● **TASK MATERIAL**:

****

(** A prefix of the path that holds [run_query] holds the six nodes up to
    it. *)
Lemma agent_path_run_query ns :
  ns `prefix_of` agent_path → n_run_query ∈ ns → take 6 agent_path `prefix_of` ns.
Proof.
  intros Hp Hin. apply prefix_take_length in Hp. rewrite Hp in Hin |- *.
  destruct (decide (6 ≤ length ns)) as [Hk|Hk].
  - replace (take 6 agent_path) with (take 6 (take (length ns) agent_path))
      by (rewrite take_take; f_equal; lia).
    apply prefix_take.
  - assert (n_run_query ∉ take 5 agent_path) as Hn by by apply (bool_decide_unpack _).
    destruct Hn. apply elem_of_take in Hin as (i & Hi & ?).
    apply elem_of_take. exists i. split; [done|lia].
Qed.

Lemma elem_of_queries_run q (t : list Event) : q ∈ queries_run t ↔ EvRun q ∈ t.
Proof.
  unfold queries_run. rewrite list_elem_of_omap. split.
  - by intros ([] & ? & [= ->]).
  - intros ?. by exists (EvRun q).
Qed.

(** C17: a query reaches the database only through the node [run_query]:
    when a question runs any query, the six nodes from [list_tables] to
    [run_query] have run, [check_query] among them; and a question opens no
    database. *)
Theorem process_question_queries question s q :
  let t := new_events s (process_question question s).2 in
  (q ∈ queries_run t → take 6 agent_path `prefix_of` nodes_run t)
  ∧ ∀ url, EvConnect url ∉ t.
Proof.
  intros t. destruct (process_question_segments question s) as (ns & Hr & Hp).
  fold t in Hr. rewrite (run_trace_nodes_run _ _ Hr). split.
  - intros Hq%elem_of_queries_run. apply agent_path_run_query; [done|].
    apply (run_trace_events _ _ _ Hr Hq).
  - intros url Hin. apply (run_trace_events _ _ _ Hr Hin).
Qed.

Lemma truthy_spec (c : string) : truthy c = true ↔ c ≠ "".
Proof. by destruct c. Qed.

(** On an assistant message without tool calls the test looks at the
    content alone. *)
Lemma is_final_answer_plain c i :
  is_final_answer (AIMessage c [] i) =
  truthy c && negb (contains "Available tables:" c).
Proof. unfold is_final_answer, has_tool_calls. simpl. by rewrite andb_true_r. Qed.

(** C28: the final-answer test holds exactly of an assistant message with
    content and no tool calls whose content does not mention
    ["Available tables:"]. *)
Theorem is_final_answer_spec m :
  is_final_answer m = true ↔
  ∃ c i, m = AIMessage c [] i ∧ c ≠ "" ∧ contains "Available tables:" c = false.
Proof.
  split.
  - destruct m as [| |c [|tc tcs] i|]; try done.
    + rewrite is_final_answer_plain, andb_true_iff, negb_true_iff, truthy_spec.
      intros [? ?]. by exists c, i.
    + unfold is_final_answer, has_tool_calls. simpl. by rewrite andb_false_r.
  - intros (c & i & -> & Hc%truthy_spec & Hn).
    by rewrite is_final_answer_plain, Hc, Hn.
Qed.
(** C20: a run of the script on settings that are texts never raises and
    always shows the page configuration and the title first.  Either it
    reaches the end, the sidebar is the last thing shown and the session holds
    an agent; or it was stopped: then an error is shown and the sidebar is
    not. *)
Theorem page_total submitted question p s :
  ∃ ui p', (page submitted question p s).1 = inr (ui, p')
    ∧ page_head `prefix_of` ui
    ∧ (sidebar (get_credentials (sources p)) `suffix_of` ui ∧ is_Some (session_agent p')
       ∨ Forall (λ u, in_sidebar u = false) ui
         ∧ Exists (λ u, ∃ body, u = st_error body) ui).
Proof.
  set (c := get_credentials (sources p)).
  destruct (validate c) as [ui|] eqn:Hv.
  { unfold page. fold c. rewrite Hv. destruct (validate_shown _ _ Hv) as [Hf He].
    destruct (stopped_shown ui Hf He) as (?&?&?). eexists _, _. by eauto. }
  destruct (initialise_cases c (session_agent p) s) as [(ui1 & a & Hi)|(e & Ha & He)].
  - destruct (initialise c (session_agent p) s) as [r s1] eqn:Hi'. simpl in Hi. subst r.
    destruct (page_agent submitted question p s ui1 a s1 Hv Hi') as (ui2 & _ & ->).
    destruct (finished_shown c (ui1 ++ [st_markdown
      "Ask questions about your database in natural language!"] ++ query_form ++ ui2))
      as [??].
    eexists _, _. rewrite <- !app_assoc in *. by eauto.
  - rewrite (page_no_agent submitted question p s e Hv Ha He).
    destruct (stopped_shown
      [st_error ("❌ Failed to initialize SQL Agent: " +:+ str_exn e)]) as (?&?&?);
      [by apply Forall_singleton|apply Exists_cons_hd; by eexists|].
    eexists _, _. by eauto.
Qed.

(** C27: when the session holds an agent and the settings are valid, the
    run shows the form and its outcome between the head and the sidebar, no
    client is made and the database is not opened again, and the agent of the
    session is kept as it is, whatever the settings now say: the sidebar shows
    the settings of this run, the agent is bound to those it was built from. *)
Theorem page_with_agent submitted question p s a :
  let c := get_credentials (sources p) in
  validate c = None → session_agent p = Some a →
  ∃ ui2, (ask submitted question s).1 = inr ui2
    ∧ page submitted question p s =
      (inr (page_head
              ++ [st_markdown "Ask questions about your database in natural language!"]
              ++ query_form ++ ui2 ++ sidebar c,
            mkPage (set_api_key (GROQ_API_KEY c) (sources p)) (Some a)),
       (ask submitted question s).2).
Proof.
  intros c Hv Ha.
  apply (page_agent submitted question p s [] a s); [done|]. by rewrite Ha.
Qed.
(** X8. The log line and the header can be matched by position: the 32
    characters from offset 38 of the line are the 32 characters from
    offset 3 of the traceparent handed on (the trace identifier), and the
    16 characters from offset 78 of the line are the 16 characters from
    offset 36 of the traceparent (the span identifier), whatever the
    method and URL of the request. *)
Theorem log_line_matches_header_by_position (req : NextRequest.t) (w : World) :
  exists line value,
    calls (snd (middleware req w))
    = List.app (calls w) [ConsoleInfo line; NextResponseNext (fst (middleware req w))]
    /\ forwardedTraceparent req w = Some value
    /\ substring 38 32 line = substring 3 32 value
    /\ substring 78 16 line = substring 36 16 value
    /\ substring 3 32 value = TraceParent.traceId (fst (generateTraceParent w))
    /\ substring 36 16 value = TraceParent.spanId (fst (generateTraceParent w)).
Proof.
  pose proof (length_toHex (drawnTraceId w)) as Lt.
  pose proof (length_toHex (drawnSpanId w)) as Ls.
  rewrite length_drawnTraceId in Lt. rewrite length_drawnSpanId in Ls.
  assert (Hvt : substring 3 32 (traceParentText (drawnTraceId w) (drawnSpanId w)) = toHex (drawnTraceId w)).
  { unfold traceParentText. cbv zeta. change (toHex [x00]) with "00".
    cbn [append substring].
    now apply substring_prefix. }
  assert (Hvs : substring 36 16 (traceParentText (drawnTraceId w) (drawnSpanId w)) = toHex (drawnSpanId w)).
  { unfold traceParentText. cbv zeta. change (toHex [x00]) with "00".
    cbn [append substring].
    rewrite (substring_skip _ _ 32 1) by (now rewrite Lt).
    cbn [substring]. now apply substring_prefix. }
  exists (logLine (toHex (drawnTraceId w)) (toHex (drawnSpanId w))
            (NextRequest.method req) (NextRequest.url req)),
         (traceParentText (drawnTraceId w) (drawnSpanId w)).
  split; [|split; [|split; [|split; [|split]]]].
  - rewrite middleware_run. cbn [snd fst calls]. now rewrite <- app_assoc.
  - apply forwardedTraceparent_run.
  - rewrite Hvt. unfold logLine. cbn [append substring].
    now apply substring_prefix.
  - rewrite Hvs. unfold logLine. cbn [append substring].
    rewrite (substring_skip _ _ 32 8) by (now rewrite Lt).
    cbn [substring]. now apply substring_prefix.
  - rewrite Hvt. now rewrite generateTraceParent_run.
  - rewrite Hvs. now rewrite generateTraceParent_run.
Qed.
(** The phase raises only what the [run] of an input without reference
    value raised, the inputs before it having been handled, and returns
    when no such [run] raises. *)
Lemma build_references_from_outcome (inputs : list Input.t) :
  forall (references : gmap string Slice.t) (self : Backend.t Sys),
    (forall e : exn,
        fst (Engine.build_references_from inputs references self) = Raise e ->
        exists (before after : list Input.t) (input : Input.t)
               (built : gmap string Slice.t) (reached : Backend.t Sys),
          inputs = before ++ input :: after
          /\ needs_run input = true
          /\ Engine.build_references_from before references self = (Ok built, reached)
          /\ fst (Backend.run (Input.data input) true true reached) = Raise e)
    /\ ((forall (input : Input.t) (reached : Backend.t Sys),
           In input inputs -> needs_run input = true ->
           is_Ok (fst (Backend.run (Input.data input) true true reached)) = true) ->
        is_Ok (fst (Engine.build_references_from inputs references self)) = true).
Proof.
  induction inputs as [|input rest IH]; intros references self.
  - split; [discriminate | reflexivity].
  - cbn [Engine.build_references_from]. unfold bind.
    destruct (needs_run input) eqn:Hneeds.
    + rewrite (build_reference_executed input self Hneeds).
      destruct (Backend.run (Input.data input) true true self) as [[output|e0] s1]
        eqn:Hrun.
      * match goal with
        | |- context [Engine.build_references_from rest ?m s1] =>
            destruct (IH m s1) as [Hraise Hreturns]
        end.
        split.
        -- intros e He.
           destruct (Hraise e He) as (before & after & x & built & reached
                                      & -> & Hx & Hbefore & Hfail).
           exists (input :: before), after, x, built, reached.
           split; [reflexivity|]. split; [exact Hx|]. split; [|exact Hfail].
           cbn [Engine.build_references_from]. unfold bind.
           rewrite (build_reference_executed input self Hneeds), Hrun. exact Hbefore.
        -- intros Hall. apply Hreturns. intros x reached Hin. apply Hall. now right.
      * split.
        -- intros e [= <-]. exists (@nil Input.t), rest, input, references, self.
           split; [reflexivity|]. split; [exact Hneeds|]. split; [reflexivity|].
           now rewrite Hrun.
        -- intros Hall. specialize (Hall input self (or_introl eq_refl) Hneeds).
           rewrite Hrun in Hall. discriminate Hall.
    + rewrite (build_reference_provided input self Hneeds).
      match goal with
      | |- context [Engine.build_references_from rest ?m self] =>
          destruct (IH m self) as [Hraise Hreturns]
      end.
      split.
      * intros e He.
        destruct (Hraise e He) as (before & after & x & built & reached
                                   & -> & Hx & Hbefore & Hfail).
        exists (input :: before), after, x, built, reached.
        split; [reflexivity|]. split; [exact Hx|]. split; [|exact Hfail].
        cbn [Engine.build_references_from]. unfold bind.
        rewrite (build_reference_provided input self Hneeds). exact Hbefore.
      * intros Hall. apply Hreturns. intros x reached Hin. apply Hall. now right.
Qed.

Lemma store_all_lookup_other (slices : list Slice.t) :
  forall (references : gmap string Slice.t) (key : string),
    ~ In key (map Slice.input_id slices) ->
    store_all slices references !! key = references !! key.
Proof.
  induction slices as [|s rest IH]; intros references key Hnot; [reflexivity|].
  unfold store_all in *. cbn [fold_left]. rewrite IH.
  - apply lookup_insert_ne. intros E. apply Hnot. now left.
  - intros Hin. apply Hnot. now right.
Qed.

(** A stored slice is found under its input id unless a later slice
    reuses that id. *)
Lemma store_all_lookup_last (before after : list Slice.t) (s : Slice.t)
    (references : gmap string Slice.t) :
  ~ In (Slice.input_id s) (map Slice.input_id after) ->
  store_all (before ++ s :: after) references !! Slice.input_id s = Some s.
Proof.
  intros Hnot. unfold store_all. rewrite fold_left_app. cbn [fold_left].
  fold (store_all after (<[Slice.input_id s := s]>
                           (fold_left (fun m s => <[Slice.input_id s := s]> m)
                                      before references))).
  rewrite store_all_lookup_other by exact Hnot. apply lookup_insert_eq.
Qed.

(** Every slice of the map sits under its own input id. *)
Lemma store_all_keyed (slices : list Slice.t) :
  forall references : gmap string Slice.t,
    (forall key s, references !! key = Some s -> Slice.input_id s = key) ->
    forall key s, store_all slices references !! key = Some s -> Slice.input_id s = key.
Proof.
  induction slices as [|x rest IH]; intros references Hkeyed key s; [apply Hkeyed|].
  unfold store_all in *. cbn [fold_left]. apply IH.
  intros k s'. rewrite lookup_insert. case_decide as E.
  - intros [= <-]. exact E.
  - apply Hkeyed.
Qed.

(** The keys of the map are the old keys and the stored input ids. *)
Lemma store_all_is_Some (slices : list Slice.t) :
  forall (references : gmap string Slice.t) (key : string),
    is_Some (store_all slices references !! key)
    <-> is_Some (references !! key) \/ In key (map Slice.input_id slices).
Proof.
  induction slices as [|x rest IH]; intros references key.
  - cbn. tauto.
  - unfold store_all in *. cbn [fold_left map In]. rewrite IH.
    rewrite lookup_insert. case_decide as E.
    + split; [intros _; right; now left | intros _; left; eauto].
    + split; [tauto|]. intros [Hs | [Hx | Hin]]; tauto.
Qed.

Lemma reference_slices_ids (inputs : list Input.t) (slices : list Slice.t) :
  Forall2 reference_slice_of inputs slices ->
  map Slice.input_id slices = map Input.id inputs.
Proof.
  induction 1 as [|input slice inputs slices Hs _ IH]; [reflexivity|].
  cbn [map]. rewrite IH. unfold Slice.input_id. destruct Hs as (-> & _). reflexivity.
Qed.

End ReferenceFacts.

Section ReferenceMapFacts.
Context {Sys : Type} `{Backend.Impl Sys}.

(** The reference slice of the [i]-th input is the one found under its
    id, provided no later input reuses the id. *)
Lemma reference_map_lookup (inputs : list Input.t) (slices : list Slice.t)
    (references : gmap string Slice.t) (i : nat) (input : Input.t) :
  Forall2 reference_slice_of inputs slices ->
  inputs !! i = Some input ->
  (forall (j : nat) (input' : Input.t),
     i < j -> inputs !! j = Some input' -> Input.id input' <> Input.id input) ->
  exists slice : Slice.t,
    store_all slices references !! Input.id input = Some slice
    /\ reference_slice_of input slice.
Proof.
  intros HF Hi Hlater.
  destruct (Forall2_lookup_l _ _ _ _ _ HF Hi) as (slice & Hslice & Hof).
  exists slice. split; [|exact Hof].
  assert (Hid : Slice.input_id slice = Input.id input).
  { unfold Slice.input_id. destruct Hof as (-> & _). reflexivity. }
  rewrite <- (take_drop_middle slices i slice Hslice), <- Hid.
  apply store_all_lookup_last. intros Hin.
  rewrite <- list_elem_of_In in Hin.
  change (map Slice.input_id (drop (S i) slices))
    with (fmap Slice.input_id (drop (S i) slices)) in Hin.
  rewrite fmap_drop in Hin.
  change (fmap Slice.input_id slices) with (map Slice.input_id slices) in Hin.
  rewrite (reference_slices_ids _ _ HF) in Hin.
  apply list_elem_of_lookup in Hin as (j & Hj). rewrite lookup_drop in Hj.
  change (map Input.id inputs) with (fmap Input.id inputs) in Hj.
  rewrite list_lookup_fmap in Hj.
  destruct (inputs !! (S i + j)) as [input'|] eqn:Hj'; [|discriminate Hj].
  cbn in Hj. injection Hj as Hj. apply (Hlater (S i + j) input'); [lia | exact Hj' |].
  congruence.
Qed.

End ReferenceMapFacts.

****

● **WHAT NEEDS TO BE DONE**: Search the listing above for the lines with "agent_path → n_run_query" and "by (rewrite take_take; f_equal; lia).", then output those lines and all lines between them exactly.

● **OUTPUT BELOW**:
  ns `prefix_of` agent_path → n_run_query ∈ ns → take 6 agent_path `prefix_of` ns.
Proof.
  intros Hp Hin. apply prefix_take_length in Hp. rewrite Hp in Hin |- *.
  destruct (decide (6 ≤ length ns)) as [Hk|Hk].
  - replace (take 6 agent_path) with (take 6 (take (length ns) agent_path))
      by (rewrite take_take; f_equal; lia).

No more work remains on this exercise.